Castedo Maria, Lafarge Antoine, Kroemer Guido
Equipe 11 labellisée par la Ligue contre le Cancer, Université de Paris Cité, Sorbonne Université, INSERM U1138, Centre de Recherche des Cordeliers, 75006 Paris, France.
Metabolomics and Cell Biology Platforms, Gustave Roussy Cancer Campus, Villejuif, France.
Cell Stress. 2023 Jan 23;7(1):1-6. doi: 10.15698/cst2023.01.275. eCollection 2023 Jan.

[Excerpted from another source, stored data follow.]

(** [fs_data] of a vnode, and what is there. *)
Definition fs_data (vn : Z) : cmd ramfs Z := v ← on_vfs (Vnode.vn vn); mret (v_fs_data v).
Definition priv_at (a : Z) : cmd ramfs ram_vnode_private := cload (fun r => rf_privs r !! a).
Definition put_priv (a : Z) (p : ram_vnode_private) : cmd ramfs unit := cmodify (fun r => set_privs (<[a := p]> (rf_privs r)) r).
Definition put_l0 (a i w : Z) : cmd ramfs unit :=
  p ← priv_at a; cload (fun _ => bpa_l0 p !! Z.to_nat i);;
  put_priv a (mk_priv (rp_size p) (bpa_cap p) (<[Z.to_nat i := w]> (bpa_l0 p)) (bpa_l1 p)).
Definition put_l1 (a i w : Z) : cmd ramfs unit :=
  p ← priv_at a; cload (fun _ => bpa_l1 p !! Z.to_nat i);;
  put_priv a (mk_priv (rp_size p) (bpa_cap p) (bpa_l0 p) (<[Z.to_nat i := w]> (bpa_l1 p))).

Definition l1_index (i : Z) : Z := (i - RAM_BLOCKS_L0) / RAM_BLOCKS_PER_Ln.
Definition l0_index (i : Z) : Z := (i - RAM_BLOCKS_L0) mod RAM_BLOCKS_PER_Ln.

(** ** The index of blocks *)

(** [mm_phys_alloc_page] and the assertion that it succeeded. *)
Definition alloc_frame : cmd ramfs Z :=
  a ← on_rframes (pa_alloc PU_KERNEL); cassert (bool_decide (a ≠ MM_NADDR));; mret a.
Definition free_block (blk : Z) : cmd ramfs unit :=
  cassert (flagged blk RAM_BSET_AVAIL);;
  if flagged blk RAM_BSET_ALLOC then on_rframes (pa_free (MM_PHYS (Z.land blk (u64 (Z.lnot 511))))) else mret tt.

Definition shrink_step (a i : Z) : cmd ramfs unit :=
  p ← priv_at a;
  if i <? RAM_BLOCKS_L0 then
    blk ← cload (fun _ => bpa_l0 p !! Z.to_nat i); put_l0 a i 0;; free_block blk
  else if i <? RAM_LIMIT then
    t ← cload (fun _ => bpa_l1 p !! Z.to_nat (l1_index i));
    cassert (nonnull t);;
    blk ← load_ptr (t + 8 * l0_index i); free_block blk
  else cpanic.
Definition free_l1 (a i : Z) : cmd ramfs unit :=
  p ← priv_at a;
  t ← cload (fun _ => bpa_l1 p !! Z.to_nat i);
  cassert (nonnull t);;
  on_rframes (pa_free (MM_PHYS t));;
  put_l1 a i 0.
Definition grow_step (a i : Z) : cmd ramfs unit :=
  p ← priv_at a;
  if i <? RAM_BLOCKS_L0 then
    w ← cload (fun _ => bpa_l0 p !! Z.to_nat i);
    cassert (w =? 0);;
    put_l0 a i RAM_BSET_AVAIL
  else if i <? RAM_LIMIT then
    t ← cload (fun _ => bpa_l1 p !! Z.to_nat (l1_index i));
    t ← (if nonnull t then mret t
         else blk ← alloc_frame; put_l1 a (l1_index i) (MM_VIRTUALIZE blk);; mem_put (MM_VIRTUALIZE blk) (replicate 4096 0);; mret (MM_VIRTUALIZE blk));
    store_ptr (t + 8 * l0_index i) RAM_BSET_AVAIL
  else cpanic.

Definition ram_vnode_bset_resize (vn size : Z) : cmd ramfs Z :=
  a ← fs_data vn;
  p ← priv_at a;
  let count := u64 (size + 511) / 512 in
  let cap := bpa_cap p in
  (if count <? cap then
     for_range (shrink_step a) (Z.to_nat (cap - count)) count;;
     if (RAM_BLOCKS_L0 <? cap) && (count <=? RAM_LIMIT) then
       let block_index := Z.min ((cap - RAM_BLOCKS_L0 + RAM_BLOCKS_PER_Ln - 1) / RAM_BLOCKS_PER_Ln) RAM_BLOCKS_L1 in
       let block_start := (count + RAM_BLOCKS_PER_Ln - RAM_BLOCKS_L0 - 1) / RAM_BLOCKS_PER_Ln in
       cassert (block_start <=? block_index);;
       for_range (free_l1 a) (Z.to_nat (block_index - block_start)) block_start
     else mret tt
   else for_range (grow_step a) (Z.to_nat (count - cap)) cap);;
  p ← priv_at a;
  put_priv a (mk_priv size count (bpa_l0 p) (bpa_l1 p));;
  mret 0.

Definition ram_vnode_bset_get (vn index : Z) : cmd ramfs Z :=
  a ← fs_data vn;
  p ← priv_at a;
  w ← (if index <? RAM_BLOCKS_L0 then cload (fun _ => bpa_l0 p !! Z.to_nat index)
       else if index <? RAM_LIMIT then
         t ← cload (fun _ => bpa_l1 p !! Z.to_nat (l1_index index));
         cassert (nonnull t);;
         load_ptr (t + 8 * l0_index index)
       else cpanic);
  cassert (flagged w RAM_BSET_AVAIL);;
  mret w.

The deletion of the gene coding for poly(ADP-ribose) polymerase-1 (PARP1) or its pharmacological inhibition protects mice against cerebral ischemia and Parkinson's disease. In sharp contrast, PARP1 inhibitors are in clinical use for the eradication of vulnerable cancer cells. It appears that excessive PARP1 activation is involved in a specific cell death pathway called parthanatos, while inhibition of PARP1 in cancer cells amplifies DNA damage to a lethal level. Hence, PARP1 plays a context-dependent role in cell fate decisions. In addition, it appears that PARP1 plays an ambiguous role in organismal aging.
编码聚(ADP - 核糖)聚合酶 -1(PARP1)的基因缺失或其药理学抑制可保护小鼠免受脑缺血和帕金森病的影响。与之形成鲜明对比的是,PARP1抑制剂正在临床上用于根除易损癌细胞。似乎过度的PARP1激活参与了一种称为parthanatos的特定细胞死亡途径,而癌细胞中PARP1的抑制会将DNA损伤放大到致死水平。因此,PARP1在细胞命运决定中发挥着依赖于上下文的作用。此外,PARP1似乎在生物体衰老中也起着模糊的作用。